(Dataset items)
****************************************
(** ** The model call *)

Definition chat_with_llm (turn : nat) (prompt : string) : io (option string) :=
  emit (Call (full_prompt prompt)) >>
  match messages_create w turn (full_prompt prompt) with
  | Reply output => io_ret (Some output)
  | Failure message => print ("⚠️ LLM ERROR: " ++ message) >> io_ret None
  end.

(** ** Main agent loop *)

(** One turn of the loop of [run_agent], from the test of the exit
    words on. *)
Definition agent_turn (turn : nat) (question : string) : io flow :=
  if exit_word w question then io_ret Break
  else
    llm_output <~ chat_with_llm turn question ;;
    print (nl ++ "LLM OUTPUT: "
           ++ match llm_output with Some output => output | None => "None" end) >>
    match llm_output with
    | None => print "❌ LLM returned nothing." >> io_ret Continue
    | Some output =>
        match loads w output with
        | None => print ("❌ Invalid JSON: " ++ output) >> io_ret Continue
        | Some tool_call =>
            call <~ lift (as_dict tool_call) ;;
            let tool := get_or "tool" JNull call in
            let params := get_or "params" (JDict []) call in
            if eq_str tool "none"
            then print "🤖 LLM says: can't answer with tools." >> io_ret Continue
            else
              found <~ lift (lookup_tool tool) ;;
              match found with
              | None => print ("❌ Unknown tool: " ++ py_str text tool) >> io_ret Continue
              | Some tool_function =>
                  result <~ tool_function turn params ;;
                  print (nl ++ "🔍 RAW RESULT:") >>
                  print (dumps w result) >>
                  final <~ lift (analyze_result text set_order question result) ;;
                  print (nl ++ "🤖 FINAL ANSWER:") >>
                  print final >>
                  io_ret Continue
              end
        end
    end.

(** [run_agent_from turn questions] is the loop when the lines typed
    at the prompt are [questions]: [input] raises EOFError once they
    are used up. *)
Fixpoint run_agent_from (turn : nat) (questions : list string) : io unit :=
  match questions with
  | [] => ([Ask (nl ++ "Ask me anything: ")], Raises)
  | question :: rest =>
      emit (Ask (nl ++ "Ask me anything: ")) >>
      next <~ agent_turn turn question ;;
      match next with
      | Break => io_ret tt
      | Continue => run_agent_from (S turn) rest
      end
  end.

Definition run_agent (questions : list string) : io unit :=
  run_agent_from 0 questions.

(** *** The paths through a turn *)

(** What every turn that gets a reply logs first. *)
Definition turn_head (question output : string) : list event :=
  [ Call (full_prompt question); Print (nl ++ "LLM OUTPUT: " ++ output) ].

(** The ten ways through the body of the loop, each with what it logs
    and how it ends. *)
Inductive turn_path (turn : nat) (question : string) : io flow -> Prop :=
| path_exit :
    exit_word w question = true ->
    turn_path turn question ([], Returns Break)
| path_llm_failure (message : string) :
    exit_word w question = false ->
    messages_create w turn (full_prompt question) = Failure message ->
    turn_path turn question
      ([ Call (full_prompt question); Print ("⚠️ LLM ERROR: " ++ message);
         Print (nl ++ "LLM OUTPUT: None"); Print "❌ LLM returned nothing." ],
       Returns Continue)
| path_invalid_json (output : string) :
    exit_word w question = false ->
    messages_create w turn (full_prompt question) = Reply output ->
    loads w output = None ->
    turn_path turn question
      ((turn_head question output ++ [ Print ("❌ Invalid JSON: " ++ output) ])%list,
       Returns Continue)
| path_not_an_object (output : string) (tool_call : json) :
    exit_word w question = false ->
    messages_create w turn (full_prompt question) = Reply output ->
    loads w output = Some tool_call ->
    as_dict tool_call = Raises ->
    turn_path turn question (turn_head question output, Raises)
| path_tool_none (output : string) (call : dict) :
    exit_word w question = false ->
    messages_create w turn (full_prompt question) = Reply output ->
    loads w output = Some (JDict call) ->
    get "tool" call = Some (JStr "none") ->
    turn_path turn question
      ((turn_head question output
        ++ [ Print "🤖 LLM says: can't answer with tools." ])%list,
       Returns Continue)
| path_unhashable_tool (output : string) (call : dict) (tool : json) :
    exit_word w question = false ->
    messages_create w turn (full_prompt question) = Reply output ->
    loads w output = Some (JDict call) ->
    get "tool" call = Some tool ->
    hashable tool = false ->
    turn_path turn question (turn_head question output, Raises)
| path_unknown_tool (output : string) (call : dict) (tool : json) :
    exit_word w question = false ->
    messages_create w turn (full_prompt question) = Reply output ->
    loads w output = Some (JDict call) ->
    get_or "tool" JNull call = tool ->
    eq_str tool "none" = false ->
    lookup_tool tool = Returns None ->
    turn_path turn question
      ((turn_head question output
        ++ [ Print ("❌ Unknown tool: " ++ py_str text tool) ])%list,
       Returns Continue)
| path_tool_raises (output : string) (call : dict) (name : string)
    (tool_function : nat -> json -> io json) (tool_log : list event) :
    exit_word w question = false ->
    messages_create w turn (full_prompt question) = Reply output ->
    loads w output = Some (JDict call) ->
    get "tool" call = Some (JStr name) ->
    assoc name TOOL_MAP = Some tool_function ->
    tool_function turn (get_or "params" (JDict []) call) = (tool_log, Raises) ->
    turn_path turn question ((turn_head question output ++ tool_log)%list, Raises)
| path_analysis_raises (output : string) (call : dict) (name : string)
    (tool_function : nat -> json -> io json) (tool_log : list event) (result : json) :
    exit_word w question = false ->
    messages_create w turn (full_prompt question) = Reply output ->
    loads w output = Some (JDict call) ->
    get "tool" call = Some (JStr name) ->
    assoc name TOOL_MAP = Some tool_function ->
    tool_function turn (get_or "params" (JDict []) call) = (tool_log, Returns result) ->
    analyze_result text set_order question result = Raises ->
    turn_path turn question
      ((turn_head question output ++ tool_log
        ++ [ Print (nl ++ "🔍 RAW RESULT:"); Print (dumps w result) ])%list,
       Raises)
| path_answer (output : string) (call : dict) (name : string)
    (tool_function : nat -> json -> io json) (tool_log : list event)
    (result : json) (final : string) :
    exit_word w question = false ->
    messages_create w turn (full_prompt question) = Reply output ->
    loads w output = Some (JDict call) ->
    get "tool" call = Some (JStr name) ->
    assoc name TOOL_MAP = Some tool_function ->
    tool_function turn (get_or "params" (JDict []) call) = (tool_log, Returns result) ->
    analyze_result text set_order question result = Returns final ->
    turn_path turn question
      ((turn_head question output ++ tool_log
        ++ [ Print (nl ++ "🔍 RAW RESULT:"); Print (dumps w result);
             Print (nl ++ "🤖 FINAL ANSWER:"); Print final ])%list,
       Returns Continue).
Lemma audit_files_ending (L : Libs) (h : Host) (out : Stdout) (c s : string) :
  ending (audit_files L h out c s)
  = if negb (os_path_exists h c) then
      match write out ("Error: Configuration file not found: " ++ c) with
      | None => SystemExit 1
      | Some e => Uncaught e
      end
    else if negb (os_path_exists h s) then
      match write out ("Error: Schema file not found: " ++ s) with
      | None => SystemExit 1
      | Some e => Uncaught e
      end
    else
      match PyM.result (Audit.audit_config_file L h c s) with
      | Returns true => Finished
      | Returns false => SystemExit 1
      | Raises e => Uncaught e
      end.
Proof.
  unfold audit_files, print_path.
  destruct (os_path_exists h c); cbn [negb];
    [|now destruct (write out _)].
  destruct (os_path_exists h s); cbn [negb];
    [|now destruct (write out _)].
  destruct (Audit.audit_config_file L h c s) as [l [[]|e]]; reflexivity.
Qed.

Lemma audit_part_ending (L : Libs) (h : Host) (out : Stdout) (args : Namespace) :
  ending (audit_part L h out args)
  = match config_file args, schema_file args with
    | Some c, Some s =>
        if String.eqb c EmptyString || String.eqb s EmptyString then Finished
        else ending (audit_files L h out c s)
    | _, _ => Finished
    end.
Proof.
  unfold audit_part, truthy.
  destruct (config_file args) as [c|]; [|reflexivity].
  destruct (schema_file args) as [s|]; [|now rewrite andb_false_r].
  destruct (String.eqb c EmptyString), (String.eqb s EmptyString); reflexivity.
Qed.

Local Ltac no_audit :=
  split; [discriminate|]; split;
  [ split; [discriminate|];
    let Hc := fresh in let Hs := fresh in
    intros (? & ? & Hc & Hs & ? & ? & _); congruence
  | discriminate ].
Lemma columns_iloc_head_dropna (n : Z) (d : DataFrame) :
  shape (iloc_head n (dropna (TFrame d)))
  = [len (iloc_head n (dropna (TFrame d))); Z.of_nat (List.length (df_columns d))].
Proof.
  cbn [dropna iloc_head shape]. unfold frame_dropna. cbn [df_columns].
  rewrite !length_map. reflexivity.
Qed.

(** X10.  Two tables with different numbers of columns are refused by
    [excess_returns] with the ValueError of mismatching shapes, before any
    frequency is looked at: whatever the frequency argument, the flag and
    the contents. *)
Theorem excess_returns_shape_mismatch
  (da db : DataFrame) (freq : option string) (geometric : bool) :
  List.length (df_columns da) <> List.length (df_columns db) ->
  excess_returns pow np_sum ppa_frequency (TFrame da) (TFrame db) freq geometric
  = Raise (ValueError "The shapes of the asset and benchmark returns do not match!").
Proof.
  intros Hne. unfold excess_returns, to_time_series.
  rewrite !columns_iloc_head_dropna. cbn [dropna iloc_head ndim shape_eqb].
  rewrite Z.eqb_refl.
  destruct (Z.eqb_spec (Z.of_nat (List.length (df_columns da)))
                       (Z.of_nat (List.length (df_columns db)))) as [E|_]; [lia|].
  rewrite !andb_false_r. reflexivity.
Qed.

Lemma len_dropna_iloc_head_zero (r : TimeSeriesData) :
  len (dropna (iloc_head 0 r)) = 0.
Proof. destruct r as [s|d]; reflexivity. Qed.

(** X11.  [excess_returns] fails whenever one of the two inputs has no clean
    observation: both sides are then cut to no observation at all, and
    nothing can be annualized. *)
Theorem excess_returns_empty_side
  (ra rb : TimeSeriesData) (freq : option string) (geometric : bool) :
  len (dropna ra) = 0 \/ len (dropna rb) = 0 ->
  raises (excess_returns pow np_sum ppa_frequency ra rb freq geometric).
Proof.
  intros Hempty. unfold excess_returns, to_time_series.
  assert (Hn : Z.min (len (dropna ra)) (len (dropna rb)) = 0)
    by (pose proof (len_nonneg (dropna ra)); pose proof (len_nonneg (dropna rb)); lia).
  rewrite Hn.
  destruct ((ndim (iloc_head 0 (dropna ra)) =? ndim (iloc_head 0 (dropna rb)))
            && negb (shape_eqb (shape (iloc_head 0 (dropna ra)))
                               (shape (iloc_head 0 (dropna rb)))));
    [unfold raises; eauto|].
  destruct (_determine_frequency ppa_frequency _ _ freq) as [f|e]; cbn [bind];
    [|unfold raises; eauto].
  destruct (annualized_geometric_empty_raises pow np_sum ppa_frequency
              (iloc_head 0 (dropna ra)) (Some f)
              (len_dropna_iloc_head_zero (dropna ra))) as [e He].
  rewrite He. cbn [bind]. unfold raises. eauto.
Qed.

Lemma observed_length (s : Series) :
  len (dropna (TSeries s)) = Z.of_nat (List.length (observed s)).
Proof.
  cbn [dropna]. rewrite len_series, series_dropna_values. reflexivity.
Qed.

Lemma observed_rows_length (s : Series) :
  List.length (s_rows (series_dropna s)) = List.length (observed s).
Proof.
  unfold observed. rewrite <- series_dropna_values. unfold s_values.
  rewrite length_map. reflexivity.
Qed.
****************************************
Go through the records above and copy every line holding the word "Break".

### Exercise output
  if exit_word w question then io_ret Break
      | Break => io_ret tt
    turn_path turn question ([], Returns Break)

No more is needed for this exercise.